• Exercise goal
Among the entries below, find the line with "assert (is_graphic c = true) as Hg.", then quote it and each following line up to and including the line with "unfold num_of_string. rewrite", and nothing else.

• Input

--*--

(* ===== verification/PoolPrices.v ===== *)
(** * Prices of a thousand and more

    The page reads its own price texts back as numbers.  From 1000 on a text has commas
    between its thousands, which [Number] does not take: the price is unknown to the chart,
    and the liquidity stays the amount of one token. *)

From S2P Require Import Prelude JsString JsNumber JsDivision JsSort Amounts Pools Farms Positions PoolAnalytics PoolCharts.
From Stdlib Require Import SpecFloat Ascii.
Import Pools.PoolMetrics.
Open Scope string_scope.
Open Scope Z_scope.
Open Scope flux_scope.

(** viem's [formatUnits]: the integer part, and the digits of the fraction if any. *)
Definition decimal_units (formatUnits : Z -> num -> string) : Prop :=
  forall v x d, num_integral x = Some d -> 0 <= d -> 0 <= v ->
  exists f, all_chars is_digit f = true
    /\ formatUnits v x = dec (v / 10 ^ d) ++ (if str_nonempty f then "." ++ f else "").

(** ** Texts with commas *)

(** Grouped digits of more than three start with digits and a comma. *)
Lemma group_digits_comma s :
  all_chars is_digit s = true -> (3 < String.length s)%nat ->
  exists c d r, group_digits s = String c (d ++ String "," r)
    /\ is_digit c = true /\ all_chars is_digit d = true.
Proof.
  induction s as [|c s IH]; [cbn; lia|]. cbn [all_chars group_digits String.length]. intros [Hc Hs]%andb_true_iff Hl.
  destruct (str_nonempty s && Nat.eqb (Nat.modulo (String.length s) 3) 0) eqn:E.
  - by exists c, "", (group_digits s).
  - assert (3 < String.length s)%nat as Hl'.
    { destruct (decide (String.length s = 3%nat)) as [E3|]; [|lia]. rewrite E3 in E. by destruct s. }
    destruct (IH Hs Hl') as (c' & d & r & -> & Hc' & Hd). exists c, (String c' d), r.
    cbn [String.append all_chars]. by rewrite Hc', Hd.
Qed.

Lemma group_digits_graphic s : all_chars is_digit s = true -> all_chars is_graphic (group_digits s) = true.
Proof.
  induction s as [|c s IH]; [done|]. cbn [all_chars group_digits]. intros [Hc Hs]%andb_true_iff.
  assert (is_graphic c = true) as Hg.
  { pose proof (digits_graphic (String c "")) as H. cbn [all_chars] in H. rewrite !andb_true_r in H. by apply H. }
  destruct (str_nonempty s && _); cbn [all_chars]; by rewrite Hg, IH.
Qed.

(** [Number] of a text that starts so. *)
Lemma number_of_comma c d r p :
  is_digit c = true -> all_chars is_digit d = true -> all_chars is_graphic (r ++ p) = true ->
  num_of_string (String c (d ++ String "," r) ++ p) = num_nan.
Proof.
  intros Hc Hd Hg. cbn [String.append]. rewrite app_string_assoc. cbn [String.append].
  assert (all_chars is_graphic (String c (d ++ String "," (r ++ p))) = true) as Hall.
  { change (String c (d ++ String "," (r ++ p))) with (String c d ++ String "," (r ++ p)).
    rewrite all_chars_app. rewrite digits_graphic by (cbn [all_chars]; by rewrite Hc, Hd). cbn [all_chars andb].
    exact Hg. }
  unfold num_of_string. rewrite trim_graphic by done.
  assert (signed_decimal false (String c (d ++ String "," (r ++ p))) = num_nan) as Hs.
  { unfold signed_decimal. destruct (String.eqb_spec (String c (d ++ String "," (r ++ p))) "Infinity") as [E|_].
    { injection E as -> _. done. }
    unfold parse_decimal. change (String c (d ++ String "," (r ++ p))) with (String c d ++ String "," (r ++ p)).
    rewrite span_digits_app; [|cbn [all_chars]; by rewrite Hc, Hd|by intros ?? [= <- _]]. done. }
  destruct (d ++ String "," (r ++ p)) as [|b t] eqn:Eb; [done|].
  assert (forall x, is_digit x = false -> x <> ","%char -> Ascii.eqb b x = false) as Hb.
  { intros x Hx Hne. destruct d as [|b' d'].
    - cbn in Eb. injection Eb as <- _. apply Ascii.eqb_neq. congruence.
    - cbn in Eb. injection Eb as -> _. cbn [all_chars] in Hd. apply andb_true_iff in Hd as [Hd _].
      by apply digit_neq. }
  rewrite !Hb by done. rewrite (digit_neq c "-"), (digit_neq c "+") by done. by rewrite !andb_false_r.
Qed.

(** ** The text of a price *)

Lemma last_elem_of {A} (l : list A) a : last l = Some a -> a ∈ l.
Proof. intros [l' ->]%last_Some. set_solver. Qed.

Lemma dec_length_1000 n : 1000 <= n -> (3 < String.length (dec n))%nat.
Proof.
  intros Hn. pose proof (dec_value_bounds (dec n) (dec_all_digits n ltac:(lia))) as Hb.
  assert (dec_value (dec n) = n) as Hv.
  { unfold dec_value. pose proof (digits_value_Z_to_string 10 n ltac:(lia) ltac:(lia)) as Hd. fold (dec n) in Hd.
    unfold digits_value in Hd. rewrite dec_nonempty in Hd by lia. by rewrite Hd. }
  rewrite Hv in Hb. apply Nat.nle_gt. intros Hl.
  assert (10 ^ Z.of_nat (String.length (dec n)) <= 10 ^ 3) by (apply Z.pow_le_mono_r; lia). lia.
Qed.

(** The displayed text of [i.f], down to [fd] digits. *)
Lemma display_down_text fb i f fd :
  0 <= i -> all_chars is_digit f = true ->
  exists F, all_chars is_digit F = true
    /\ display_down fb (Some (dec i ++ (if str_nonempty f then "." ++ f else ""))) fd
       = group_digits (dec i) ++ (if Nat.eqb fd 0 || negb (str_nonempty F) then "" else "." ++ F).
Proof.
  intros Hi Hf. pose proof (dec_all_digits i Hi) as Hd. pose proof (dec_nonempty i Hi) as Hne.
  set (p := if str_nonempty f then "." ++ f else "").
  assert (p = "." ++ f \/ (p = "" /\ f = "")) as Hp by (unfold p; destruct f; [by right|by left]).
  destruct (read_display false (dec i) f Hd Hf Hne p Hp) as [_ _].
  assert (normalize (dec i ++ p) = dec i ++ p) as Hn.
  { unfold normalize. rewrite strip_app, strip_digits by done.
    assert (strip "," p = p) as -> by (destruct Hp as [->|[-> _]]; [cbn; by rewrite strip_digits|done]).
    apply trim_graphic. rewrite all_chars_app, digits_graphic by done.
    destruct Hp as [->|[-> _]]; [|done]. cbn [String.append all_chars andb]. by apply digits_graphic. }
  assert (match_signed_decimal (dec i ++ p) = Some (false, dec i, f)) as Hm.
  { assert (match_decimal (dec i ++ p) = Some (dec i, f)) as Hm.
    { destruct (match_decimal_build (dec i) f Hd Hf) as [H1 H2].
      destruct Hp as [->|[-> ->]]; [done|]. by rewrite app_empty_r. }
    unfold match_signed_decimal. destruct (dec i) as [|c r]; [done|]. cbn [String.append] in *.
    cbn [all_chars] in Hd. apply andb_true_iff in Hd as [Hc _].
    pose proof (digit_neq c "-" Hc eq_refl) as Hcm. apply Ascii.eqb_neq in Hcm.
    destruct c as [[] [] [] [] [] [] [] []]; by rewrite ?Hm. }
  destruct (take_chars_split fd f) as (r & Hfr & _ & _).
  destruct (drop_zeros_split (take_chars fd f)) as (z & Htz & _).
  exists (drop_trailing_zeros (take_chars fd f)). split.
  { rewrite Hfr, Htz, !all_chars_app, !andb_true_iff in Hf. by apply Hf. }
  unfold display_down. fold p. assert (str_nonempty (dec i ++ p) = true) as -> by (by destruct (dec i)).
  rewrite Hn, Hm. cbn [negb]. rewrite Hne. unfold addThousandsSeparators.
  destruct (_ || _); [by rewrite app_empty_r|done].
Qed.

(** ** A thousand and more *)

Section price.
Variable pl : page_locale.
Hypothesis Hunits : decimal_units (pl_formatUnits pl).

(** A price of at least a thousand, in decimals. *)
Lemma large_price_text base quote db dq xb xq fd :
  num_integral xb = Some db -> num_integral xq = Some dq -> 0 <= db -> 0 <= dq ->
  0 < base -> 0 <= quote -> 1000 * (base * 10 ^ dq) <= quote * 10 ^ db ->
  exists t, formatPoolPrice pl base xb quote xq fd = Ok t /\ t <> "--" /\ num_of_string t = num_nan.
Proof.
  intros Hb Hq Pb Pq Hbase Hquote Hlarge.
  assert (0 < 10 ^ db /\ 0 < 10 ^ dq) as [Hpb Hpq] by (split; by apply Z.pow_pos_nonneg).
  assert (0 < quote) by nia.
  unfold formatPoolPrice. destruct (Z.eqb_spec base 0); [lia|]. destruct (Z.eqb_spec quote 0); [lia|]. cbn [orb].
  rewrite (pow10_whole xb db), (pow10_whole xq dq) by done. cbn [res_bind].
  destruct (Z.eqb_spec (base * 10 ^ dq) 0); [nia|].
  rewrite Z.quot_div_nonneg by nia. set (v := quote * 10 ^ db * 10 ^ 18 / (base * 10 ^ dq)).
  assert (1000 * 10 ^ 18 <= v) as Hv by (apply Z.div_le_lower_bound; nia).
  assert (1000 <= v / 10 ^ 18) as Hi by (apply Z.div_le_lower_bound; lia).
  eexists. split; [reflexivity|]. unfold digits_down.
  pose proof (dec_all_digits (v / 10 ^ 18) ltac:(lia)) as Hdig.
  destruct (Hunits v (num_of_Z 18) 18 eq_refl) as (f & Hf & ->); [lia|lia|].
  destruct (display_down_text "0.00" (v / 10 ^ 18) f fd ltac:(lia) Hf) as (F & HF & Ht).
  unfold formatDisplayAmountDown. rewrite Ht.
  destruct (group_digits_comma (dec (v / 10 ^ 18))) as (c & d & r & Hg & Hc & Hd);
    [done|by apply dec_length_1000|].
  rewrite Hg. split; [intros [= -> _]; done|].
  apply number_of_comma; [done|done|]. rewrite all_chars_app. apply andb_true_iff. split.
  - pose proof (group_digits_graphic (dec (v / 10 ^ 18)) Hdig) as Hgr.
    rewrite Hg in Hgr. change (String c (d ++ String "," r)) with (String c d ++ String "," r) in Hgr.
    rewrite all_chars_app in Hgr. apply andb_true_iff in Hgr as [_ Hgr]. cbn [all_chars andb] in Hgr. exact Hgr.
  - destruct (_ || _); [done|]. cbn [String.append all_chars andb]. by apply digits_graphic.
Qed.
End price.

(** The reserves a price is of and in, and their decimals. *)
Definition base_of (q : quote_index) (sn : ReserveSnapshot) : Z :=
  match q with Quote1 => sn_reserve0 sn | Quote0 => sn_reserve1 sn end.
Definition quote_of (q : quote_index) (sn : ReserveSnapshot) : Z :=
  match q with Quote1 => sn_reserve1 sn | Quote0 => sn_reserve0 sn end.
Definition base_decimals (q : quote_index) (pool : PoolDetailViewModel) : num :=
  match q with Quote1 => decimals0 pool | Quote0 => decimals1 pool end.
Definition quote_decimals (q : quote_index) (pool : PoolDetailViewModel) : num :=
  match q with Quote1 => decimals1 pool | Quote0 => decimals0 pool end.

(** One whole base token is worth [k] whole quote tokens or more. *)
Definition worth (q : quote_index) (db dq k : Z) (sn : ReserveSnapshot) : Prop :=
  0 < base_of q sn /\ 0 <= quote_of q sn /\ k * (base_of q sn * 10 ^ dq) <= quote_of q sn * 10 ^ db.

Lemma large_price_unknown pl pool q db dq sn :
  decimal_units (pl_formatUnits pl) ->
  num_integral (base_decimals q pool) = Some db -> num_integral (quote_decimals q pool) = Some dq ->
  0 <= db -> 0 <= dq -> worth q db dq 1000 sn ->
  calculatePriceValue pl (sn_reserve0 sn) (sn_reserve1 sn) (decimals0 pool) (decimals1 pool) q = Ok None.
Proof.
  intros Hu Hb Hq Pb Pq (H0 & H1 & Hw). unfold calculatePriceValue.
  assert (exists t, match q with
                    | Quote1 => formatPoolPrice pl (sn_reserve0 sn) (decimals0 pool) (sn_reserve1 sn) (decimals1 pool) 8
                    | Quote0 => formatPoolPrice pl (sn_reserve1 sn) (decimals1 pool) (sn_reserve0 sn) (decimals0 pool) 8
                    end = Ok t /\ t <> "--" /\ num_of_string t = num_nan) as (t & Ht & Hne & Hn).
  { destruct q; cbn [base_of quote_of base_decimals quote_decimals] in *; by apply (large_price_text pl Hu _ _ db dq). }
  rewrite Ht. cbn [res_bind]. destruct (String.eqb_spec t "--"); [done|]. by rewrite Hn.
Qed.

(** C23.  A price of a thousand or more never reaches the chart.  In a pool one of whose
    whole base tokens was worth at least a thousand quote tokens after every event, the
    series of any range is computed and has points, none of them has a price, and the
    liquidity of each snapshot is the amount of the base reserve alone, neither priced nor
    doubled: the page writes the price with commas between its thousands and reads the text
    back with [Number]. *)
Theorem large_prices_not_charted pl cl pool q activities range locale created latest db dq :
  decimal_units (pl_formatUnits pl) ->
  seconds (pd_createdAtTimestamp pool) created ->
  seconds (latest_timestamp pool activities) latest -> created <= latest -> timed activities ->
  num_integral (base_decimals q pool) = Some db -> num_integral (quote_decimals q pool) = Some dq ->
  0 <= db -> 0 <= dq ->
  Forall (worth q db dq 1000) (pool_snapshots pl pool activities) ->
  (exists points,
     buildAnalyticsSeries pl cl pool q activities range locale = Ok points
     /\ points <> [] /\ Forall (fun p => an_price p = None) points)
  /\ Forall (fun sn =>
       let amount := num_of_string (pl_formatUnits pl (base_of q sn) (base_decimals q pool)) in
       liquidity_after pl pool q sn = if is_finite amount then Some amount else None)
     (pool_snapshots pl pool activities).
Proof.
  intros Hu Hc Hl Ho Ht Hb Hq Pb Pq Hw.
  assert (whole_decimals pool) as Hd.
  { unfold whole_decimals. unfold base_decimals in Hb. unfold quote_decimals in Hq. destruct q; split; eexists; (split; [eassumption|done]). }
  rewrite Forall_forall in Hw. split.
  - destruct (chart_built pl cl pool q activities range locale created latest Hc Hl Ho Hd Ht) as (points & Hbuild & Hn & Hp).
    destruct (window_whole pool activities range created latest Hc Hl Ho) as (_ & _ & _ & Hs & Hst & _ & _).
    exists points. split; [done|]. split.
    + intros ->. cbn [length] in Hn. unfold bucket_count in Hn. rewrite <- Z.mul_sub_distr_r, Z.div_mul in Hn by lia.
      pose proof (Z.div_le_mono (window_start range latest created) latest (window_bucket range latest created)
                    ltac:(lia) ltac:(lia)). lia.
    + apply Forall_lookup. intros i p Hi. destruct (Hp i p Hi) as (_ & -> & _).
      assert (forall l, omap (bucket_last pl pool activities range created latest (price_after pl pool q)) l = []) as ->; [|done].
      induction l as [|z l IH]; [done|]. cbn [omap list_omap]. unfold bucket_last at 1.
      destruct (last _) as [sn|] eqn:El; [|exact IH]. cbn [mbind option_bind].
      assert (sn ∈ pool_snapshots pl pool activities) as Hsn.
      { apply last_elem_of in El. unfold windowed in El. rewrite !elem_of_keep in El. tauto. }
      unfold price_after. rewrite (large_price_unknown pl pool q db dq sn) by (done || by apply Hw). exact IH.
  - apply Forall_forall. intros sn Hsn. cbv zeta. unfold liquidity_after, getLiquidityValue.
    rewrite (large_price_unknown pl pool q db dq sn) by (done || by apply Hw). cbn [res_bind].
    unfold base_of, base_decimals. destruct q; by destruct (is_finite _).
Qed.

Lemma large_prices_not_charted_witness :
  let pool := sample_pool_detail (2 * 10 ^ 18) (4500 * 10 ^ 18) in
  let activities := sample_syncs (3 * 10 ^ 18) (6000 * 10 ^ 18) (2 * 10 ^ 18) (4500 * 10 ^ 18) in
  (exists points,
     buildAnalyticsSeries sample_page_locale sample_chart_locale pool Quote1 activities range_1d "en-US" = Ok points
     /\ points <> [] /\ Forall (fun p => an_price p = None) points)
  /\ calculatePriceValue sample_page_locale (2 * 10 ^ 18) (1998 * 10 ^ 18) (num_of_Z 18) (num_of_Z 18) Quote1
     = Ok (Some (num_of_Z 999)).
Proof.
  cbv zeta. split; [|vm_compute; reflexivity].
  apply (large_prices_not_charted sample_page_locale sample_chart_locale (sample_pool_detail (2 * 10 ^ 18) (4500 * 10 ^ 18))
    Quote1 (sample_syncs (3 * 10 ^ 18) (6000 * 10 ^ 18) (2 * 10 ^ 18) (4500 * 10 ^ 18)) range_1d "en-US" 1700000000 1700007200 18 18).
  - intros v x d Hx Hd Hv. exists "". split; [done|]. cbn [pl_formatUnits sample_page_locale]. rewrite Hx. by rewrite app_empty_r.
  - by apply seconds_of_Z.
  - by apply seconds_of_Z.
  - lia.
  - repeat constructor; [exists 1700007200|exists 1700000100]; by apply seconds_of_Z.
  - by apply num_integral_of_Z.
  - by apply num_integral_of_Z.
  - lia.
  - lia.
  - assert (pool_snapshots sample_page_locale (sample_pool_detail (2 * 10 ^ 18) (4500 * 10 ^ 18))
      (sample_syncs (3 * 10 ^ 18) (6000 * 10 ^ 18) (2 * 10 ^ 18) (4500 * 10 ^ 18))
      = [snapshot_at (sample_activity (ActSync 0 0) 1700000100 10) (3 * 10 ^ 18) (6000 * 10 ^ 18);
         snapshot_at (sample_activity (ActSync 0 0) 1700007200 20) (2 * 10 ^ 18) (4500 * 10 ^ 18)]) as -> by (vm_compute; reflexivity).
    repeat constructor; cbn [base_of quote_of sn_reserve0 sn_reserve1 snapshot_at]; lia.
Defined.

--*--

• Answer to this exercise
  assert (is_graphic c = true) as Hg.
  { pose proof (digits_graphic (String c "")) as H. cbn [all_chars] in H. rewrite !andb_true_r in H. by apply H. }
  destruct (str_nonempty s && _); cbn [all_chars]; by rewrite Hg, IH.
Qed.

(** [Number] of a text that starts so. *)
Lemma number_of_comma c d r p :
  is_digit c = true -> all_chars is_digit d = true -> all_chars is_graphic (r ++ p) = true ->
  num_of_string (String c (d ++ String "," r) ++ p) = num_nan.
Proof.
  intros Hc Hd Hg. cbn [String.append]. rewrite app_string_assoc. cbn [String.append].
  assert (all_chars is_graphic (String c (d ++ String "," (r ++ p))) = true) as Hall.
  { change (String c (d ++ String "," (r ++ p))) with (String c d ++ String "," (r ++ p)).
    rewrite all_chars_app. rewrite digits_graphic by (cbn [all_chars]; by rewrite Hc, Hd). cbn [all_chars andb].
    exact Hg. }
  unfold num_of_string. rewrite trim_graphic by done.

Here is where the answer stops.